--- Material provided Enclosed Below ---

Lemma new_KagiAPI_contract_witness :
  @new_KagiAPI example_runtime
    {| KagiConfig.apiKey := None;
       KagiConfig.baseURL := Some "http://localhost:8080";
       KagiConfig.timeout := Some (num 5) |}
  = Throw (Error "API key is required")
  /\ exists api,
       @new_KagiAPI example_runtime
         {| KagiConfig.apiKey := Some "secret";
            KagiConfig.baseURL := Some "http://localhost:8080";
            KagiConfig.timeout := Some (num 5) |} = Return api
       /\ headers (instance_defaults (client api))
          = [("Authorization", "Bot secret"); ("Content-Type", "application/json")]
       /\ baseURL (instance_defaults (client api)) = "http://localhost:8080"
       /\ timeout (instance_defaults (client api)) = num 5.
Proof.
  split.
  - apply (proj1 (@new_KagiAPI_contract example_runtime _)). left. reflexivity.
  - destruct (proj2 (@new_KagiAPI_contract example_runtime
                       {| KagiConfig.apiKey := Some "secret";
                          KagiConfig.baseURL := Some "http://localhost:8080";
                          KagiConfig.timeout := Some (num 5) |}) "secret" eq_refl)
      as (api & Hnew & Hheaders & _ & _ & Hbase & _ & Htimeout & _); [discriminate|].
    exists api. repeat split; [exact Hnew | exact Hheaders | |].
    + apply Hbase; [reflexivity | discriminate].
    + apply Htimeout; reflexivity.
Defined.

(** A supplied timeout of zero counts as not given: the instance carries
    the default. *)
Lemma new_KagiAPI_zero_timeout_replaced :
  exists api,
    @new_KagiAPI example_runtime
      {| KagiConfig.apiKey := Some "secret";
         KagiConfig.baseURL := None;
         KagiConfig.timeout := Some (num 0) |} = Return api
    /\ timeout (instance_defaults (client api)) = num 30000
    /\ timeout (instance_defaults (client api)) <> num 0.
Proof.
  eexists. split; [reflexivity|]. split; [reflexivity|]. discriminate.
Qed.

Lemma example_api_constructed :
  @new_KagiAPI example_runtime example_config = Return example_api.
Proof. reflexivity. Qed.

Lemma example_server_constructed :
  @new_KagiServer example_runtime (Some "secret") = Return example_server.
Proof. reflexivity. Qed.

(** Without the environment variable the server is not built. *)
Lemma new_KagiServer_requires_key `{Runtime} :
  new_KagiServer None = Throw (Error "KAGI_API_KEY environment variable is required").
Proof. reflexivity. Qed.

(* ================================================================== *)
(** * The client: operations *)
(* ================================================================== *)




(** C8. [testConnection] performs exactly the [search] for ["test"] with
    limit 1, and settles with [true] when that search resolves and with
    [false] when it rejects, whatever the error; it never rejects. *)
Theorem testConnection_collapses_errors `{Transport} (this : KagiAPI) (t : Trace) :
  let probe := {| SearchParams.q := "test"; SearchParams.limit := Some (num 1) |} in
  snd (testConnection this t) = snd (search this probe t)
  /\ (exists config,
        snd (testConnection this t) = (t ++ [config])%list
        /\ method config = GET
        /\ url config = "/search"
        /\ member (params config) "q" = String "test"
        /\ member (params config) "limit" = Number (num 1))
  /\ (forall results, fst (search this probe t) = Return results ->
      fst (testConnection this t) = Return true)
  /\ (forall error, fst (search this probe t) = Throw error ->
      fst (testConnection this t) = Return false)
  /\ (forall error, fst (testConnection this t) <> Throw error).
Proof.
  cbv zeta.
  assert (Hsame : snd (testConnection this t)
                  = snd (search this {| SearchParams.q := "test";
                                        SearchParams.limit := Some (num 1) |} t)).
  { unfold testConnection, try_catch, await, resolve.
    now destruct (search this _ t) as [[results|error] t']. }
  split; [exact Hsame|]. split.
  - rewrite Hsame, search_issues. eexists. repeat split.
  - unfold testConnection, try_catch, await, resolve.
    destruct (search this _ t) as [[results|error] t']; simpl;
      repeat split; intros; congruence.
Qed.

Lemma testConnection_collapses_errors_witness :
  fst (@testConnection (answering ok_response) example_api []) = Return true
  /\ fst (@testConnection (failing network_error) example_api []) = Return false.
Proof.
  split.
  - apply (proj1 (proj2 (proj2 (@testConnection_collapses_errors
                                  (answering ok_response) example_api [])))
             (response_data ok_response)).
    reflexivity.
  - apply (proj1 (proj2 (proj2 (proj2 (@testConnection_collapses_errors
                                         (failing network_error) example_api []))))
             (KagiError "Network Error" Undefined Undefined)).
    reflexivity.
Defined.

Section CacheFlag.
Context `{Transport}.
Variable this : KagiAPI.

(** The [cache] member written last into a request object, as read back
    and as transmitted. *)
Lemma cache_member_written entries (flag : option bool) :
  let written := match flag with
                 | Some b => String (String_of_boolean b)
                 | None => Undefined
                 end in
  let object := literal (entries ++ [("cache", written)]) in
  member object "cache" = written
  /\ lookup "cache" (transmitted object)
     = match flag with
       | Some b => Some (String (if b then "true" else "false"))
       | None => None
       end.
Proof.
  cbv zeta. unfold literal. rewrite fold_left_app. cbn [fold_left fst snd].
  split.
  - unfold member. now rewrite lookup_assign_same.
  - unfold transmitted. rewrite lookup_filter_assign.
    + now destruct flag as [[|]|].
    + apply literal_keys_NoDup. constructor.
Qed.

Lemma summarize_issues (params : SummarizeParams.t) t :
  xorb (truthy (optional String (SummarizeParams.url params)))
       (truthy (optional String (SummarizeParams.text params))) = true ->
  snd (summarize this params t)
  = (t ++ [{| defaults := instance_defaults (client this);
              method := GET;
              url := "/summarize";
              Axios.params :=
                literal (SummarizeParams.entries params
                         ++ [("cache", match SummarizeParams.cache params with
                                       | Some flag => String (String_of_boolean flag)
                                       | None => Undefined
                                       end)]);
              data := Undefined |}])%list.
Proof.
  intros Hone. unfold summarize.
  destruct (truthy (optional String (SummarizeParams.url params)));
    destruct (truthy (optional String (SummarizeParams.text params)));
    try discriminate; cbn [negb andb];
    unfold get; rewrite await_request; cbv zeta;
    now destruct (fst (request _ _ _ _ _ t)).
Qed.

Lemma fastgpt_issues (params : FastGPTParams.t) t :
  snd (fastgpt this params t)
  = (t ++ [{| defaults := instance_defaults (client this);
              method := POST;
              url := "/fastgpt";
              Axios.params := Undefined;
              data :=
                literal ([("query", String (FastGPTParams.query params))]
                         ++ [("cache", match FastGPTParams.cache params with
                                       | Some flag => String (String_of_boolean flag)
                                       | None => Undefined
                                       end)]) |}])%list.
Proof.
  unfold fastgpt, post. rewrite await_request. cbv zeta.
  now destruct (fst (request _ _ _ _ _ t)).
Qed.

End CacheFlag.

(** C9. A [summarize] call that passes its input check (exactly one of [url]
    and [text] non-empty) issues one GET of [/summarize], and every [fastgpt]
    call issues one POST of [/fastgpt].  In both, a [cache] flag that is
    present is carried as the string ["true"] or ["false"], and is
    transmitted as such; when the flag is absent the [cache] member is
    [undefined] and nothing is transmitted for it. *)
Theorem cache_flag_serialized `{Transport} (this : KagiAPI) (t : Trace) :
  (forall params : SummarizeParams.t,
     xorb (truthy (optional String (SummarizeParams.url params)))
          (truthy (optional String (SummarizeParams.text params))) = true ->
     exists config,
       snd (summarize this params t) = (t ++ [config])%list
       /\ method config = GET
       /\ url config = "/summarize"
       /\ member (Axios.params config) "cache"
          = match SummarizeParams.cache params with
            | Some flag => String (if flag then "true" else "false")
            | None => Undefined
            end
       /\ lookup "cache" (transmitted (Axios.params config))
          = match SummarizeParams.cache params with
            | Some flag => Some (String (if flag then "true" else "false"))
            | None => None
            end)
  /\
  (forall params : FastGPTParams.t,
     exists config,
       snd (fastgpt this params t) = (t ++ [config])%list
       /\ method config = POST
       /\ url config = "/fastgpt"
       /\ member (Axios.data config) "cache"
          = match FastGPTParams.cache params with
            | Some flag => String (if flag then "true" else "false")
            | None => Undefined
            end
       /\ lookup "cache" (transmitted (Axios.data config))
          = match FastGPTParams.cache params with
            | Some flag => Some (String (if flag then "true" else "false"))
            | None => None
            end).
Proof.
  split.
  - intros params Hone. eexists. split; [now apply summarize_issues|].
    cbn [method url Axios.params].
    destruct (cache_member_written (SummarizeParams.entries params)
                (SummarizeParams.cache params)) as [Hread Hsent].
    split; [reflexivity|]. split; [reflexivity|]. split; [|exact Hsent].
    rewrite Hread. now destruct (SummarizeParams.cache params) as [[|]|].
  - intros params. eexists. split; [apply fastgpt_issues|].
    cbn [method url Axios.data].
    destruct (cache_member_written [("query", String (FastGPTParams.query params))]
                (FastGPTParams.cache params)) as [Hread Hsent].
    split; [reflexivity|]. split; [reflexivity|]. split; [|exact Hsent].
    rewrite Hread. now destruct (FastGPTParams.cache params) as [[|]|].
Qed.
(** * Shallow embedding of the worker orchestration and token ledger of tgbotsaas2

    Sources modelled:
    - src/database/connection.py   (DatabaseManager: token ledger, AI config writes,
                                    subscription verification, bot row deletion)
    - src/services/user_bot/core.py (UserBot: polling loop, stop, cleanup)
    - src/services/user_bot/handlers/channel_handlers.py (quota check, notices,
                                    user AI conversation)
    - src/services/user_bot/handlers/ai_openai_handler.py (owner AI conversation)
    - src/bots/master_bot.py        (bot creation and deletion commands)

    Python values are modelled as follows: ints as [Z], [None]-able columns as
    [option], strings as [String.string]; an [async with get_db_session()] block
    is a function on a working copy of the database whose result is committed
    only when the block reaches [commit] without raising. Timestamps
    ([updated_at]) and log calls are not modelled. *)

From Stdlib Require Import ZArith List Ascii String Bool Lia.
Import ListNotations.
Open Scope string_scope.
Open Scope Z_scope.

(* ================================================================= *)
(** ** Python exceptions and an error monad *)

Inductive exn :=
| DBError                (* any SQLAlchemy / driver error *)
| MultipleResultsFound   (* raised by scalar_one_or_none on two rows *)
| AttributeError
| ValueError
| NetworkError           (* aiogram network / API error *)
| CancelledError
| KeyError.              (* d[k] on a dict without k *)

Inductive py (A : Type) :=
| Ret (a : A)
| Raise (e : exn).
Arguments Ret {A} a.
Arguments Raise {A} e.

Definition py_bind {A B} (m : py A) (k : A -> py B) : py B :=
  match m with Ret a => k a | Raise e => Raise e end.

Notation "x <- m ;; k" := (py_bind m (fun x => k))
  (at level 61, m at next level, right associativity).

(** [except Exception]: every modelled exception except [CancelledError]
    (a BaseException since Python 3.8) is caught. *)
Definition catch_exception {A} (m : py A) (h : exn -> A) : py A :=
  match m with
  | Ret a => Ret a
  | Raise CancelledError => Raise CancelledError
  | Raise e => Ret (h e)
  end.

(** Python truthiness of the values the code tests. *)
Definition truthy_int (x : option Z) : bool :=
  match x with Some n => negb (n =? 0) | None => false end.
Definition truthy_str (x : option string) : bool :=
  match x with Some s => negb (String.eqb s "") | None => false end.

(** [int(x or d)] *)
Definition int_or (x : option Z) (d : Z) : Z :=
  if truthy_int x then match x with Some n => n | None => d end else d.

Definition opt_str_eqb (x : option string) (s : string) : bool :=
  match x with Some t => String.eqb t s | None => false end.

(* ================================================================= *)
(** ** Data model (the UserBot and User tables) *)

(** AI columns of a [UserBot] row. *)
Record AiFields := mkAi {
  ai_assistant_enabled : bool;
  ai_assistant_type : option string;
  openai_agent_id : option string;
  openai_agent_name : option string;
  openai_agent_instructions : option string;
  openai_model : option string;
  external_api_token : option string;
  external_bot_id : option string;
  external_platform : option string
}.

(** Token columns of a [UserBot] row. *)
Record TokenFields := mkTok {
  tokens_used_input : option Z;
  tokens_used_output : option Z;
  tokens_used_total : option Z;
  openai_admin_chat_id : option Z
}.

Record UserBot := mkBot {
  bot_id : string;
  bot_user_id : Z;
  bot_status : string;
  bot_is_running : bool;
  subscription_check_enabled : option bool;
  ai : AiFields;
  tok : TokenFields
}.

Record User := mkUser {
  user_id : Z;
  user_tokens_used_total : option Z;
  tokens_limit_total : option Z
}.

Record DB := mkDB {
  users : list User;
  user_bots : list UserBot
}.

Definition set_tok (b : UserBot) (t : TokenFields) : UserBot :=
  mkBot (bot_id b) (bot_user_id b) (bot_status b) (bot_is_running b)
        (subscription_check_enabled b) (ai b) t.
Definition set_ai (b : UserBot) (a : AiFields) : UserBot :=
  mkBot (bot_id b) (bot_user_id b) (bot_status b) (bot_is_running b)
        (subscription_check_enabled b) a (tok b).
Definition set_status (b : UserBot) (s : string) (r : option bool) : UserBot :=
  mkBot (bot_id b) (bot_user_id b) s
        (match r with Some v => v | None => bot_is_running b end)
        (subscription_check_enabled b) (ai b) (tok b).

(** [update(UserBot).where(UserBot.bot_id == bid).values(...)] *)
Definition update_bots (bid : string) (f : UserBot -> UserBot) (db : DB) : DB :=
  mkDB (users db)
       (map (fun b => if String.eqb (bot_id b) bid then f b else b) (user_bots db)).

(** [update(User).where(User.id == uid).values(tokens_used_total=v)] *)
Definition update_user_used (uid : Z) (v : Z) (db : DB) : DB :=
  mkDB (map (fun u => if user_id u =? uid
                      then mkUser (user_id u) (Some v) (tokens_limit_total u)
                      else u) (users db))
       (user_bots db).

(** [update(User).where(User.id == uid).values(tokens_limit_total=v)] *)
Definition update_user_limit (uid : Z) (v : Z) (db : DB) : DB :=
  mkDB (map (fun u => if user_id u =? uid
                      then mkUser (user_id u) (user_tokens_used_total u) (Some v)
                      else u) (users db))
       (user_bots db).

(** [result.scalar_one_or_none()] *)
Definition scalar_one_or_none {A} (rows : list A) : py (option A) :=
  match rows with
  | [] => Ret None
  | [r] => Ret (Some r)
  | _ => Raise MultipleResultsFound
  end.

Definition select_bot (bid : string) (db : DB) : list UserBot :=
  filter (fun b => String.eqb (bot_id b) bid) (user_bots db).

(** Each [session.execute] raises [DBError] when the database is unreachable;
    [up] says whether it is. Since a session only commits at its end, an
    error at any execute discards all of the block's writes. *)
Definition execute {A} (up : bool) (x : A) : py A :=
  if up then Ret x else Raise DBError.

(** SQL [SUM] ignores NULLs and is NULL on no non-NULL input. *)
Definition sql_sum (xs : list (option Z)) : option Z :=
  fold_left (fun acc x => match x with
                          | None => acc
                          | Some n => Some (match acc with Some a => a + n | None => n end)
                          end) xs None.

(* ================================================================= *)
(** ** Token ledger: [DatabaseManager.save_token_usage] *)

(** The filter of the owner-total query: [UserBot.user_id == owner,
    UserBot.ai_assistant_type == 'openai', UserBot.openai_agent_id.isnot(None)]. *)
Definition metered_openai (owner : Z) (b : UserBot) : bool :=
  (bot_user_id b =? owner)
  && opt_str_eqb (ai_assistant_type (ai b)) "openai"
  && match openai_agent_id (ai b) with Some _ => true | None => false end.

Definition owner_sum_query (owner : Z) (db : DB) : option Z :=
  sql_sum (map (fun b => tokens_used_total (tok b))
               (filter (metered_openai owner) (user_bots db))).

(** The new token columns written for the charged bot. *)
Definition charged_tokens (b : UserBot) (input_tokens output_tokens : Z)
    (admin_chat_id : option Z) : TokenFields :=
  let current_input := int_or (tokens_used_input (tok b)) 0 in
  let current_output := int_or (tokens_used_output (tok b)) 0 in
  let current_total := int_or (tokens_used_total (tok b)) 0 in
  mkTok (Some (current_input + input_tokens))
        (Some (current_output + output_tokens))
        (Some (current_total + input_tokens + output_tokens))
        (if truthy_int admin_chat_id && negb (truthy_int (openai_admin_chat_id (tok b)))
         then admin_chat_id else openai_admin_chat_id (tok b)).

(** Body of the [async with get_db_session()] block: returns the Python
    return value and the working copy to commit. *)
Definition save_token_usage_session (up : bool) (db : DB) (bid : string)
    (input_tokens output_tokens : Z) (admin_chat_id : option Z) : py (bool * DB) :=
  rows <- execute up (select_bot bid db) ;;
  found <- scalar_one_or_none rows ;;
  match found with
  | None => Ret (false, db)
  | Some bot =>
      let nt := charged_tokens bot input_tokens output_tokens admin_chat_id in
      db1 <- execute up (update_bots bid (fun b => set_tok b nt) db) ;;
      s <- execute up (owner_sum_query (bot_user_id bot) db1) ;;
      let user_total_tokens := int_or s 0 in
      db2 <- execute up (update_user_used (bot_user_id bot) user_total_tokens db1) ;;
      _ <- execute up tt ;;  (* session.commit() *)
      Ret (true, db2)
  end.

--- End of Enclosed Material provided ---

### Directions for this task
Above are some records; copy each line there that contains "entries".

### Output of the exercise
Lemma cache_member_written entries (flag : option bool) :
  let object := literal (entries ++ [("cache", written)]) in
                literal (SummarizeParams.entries params
    destruct (cache_member_written (SummarizeParams.entries params)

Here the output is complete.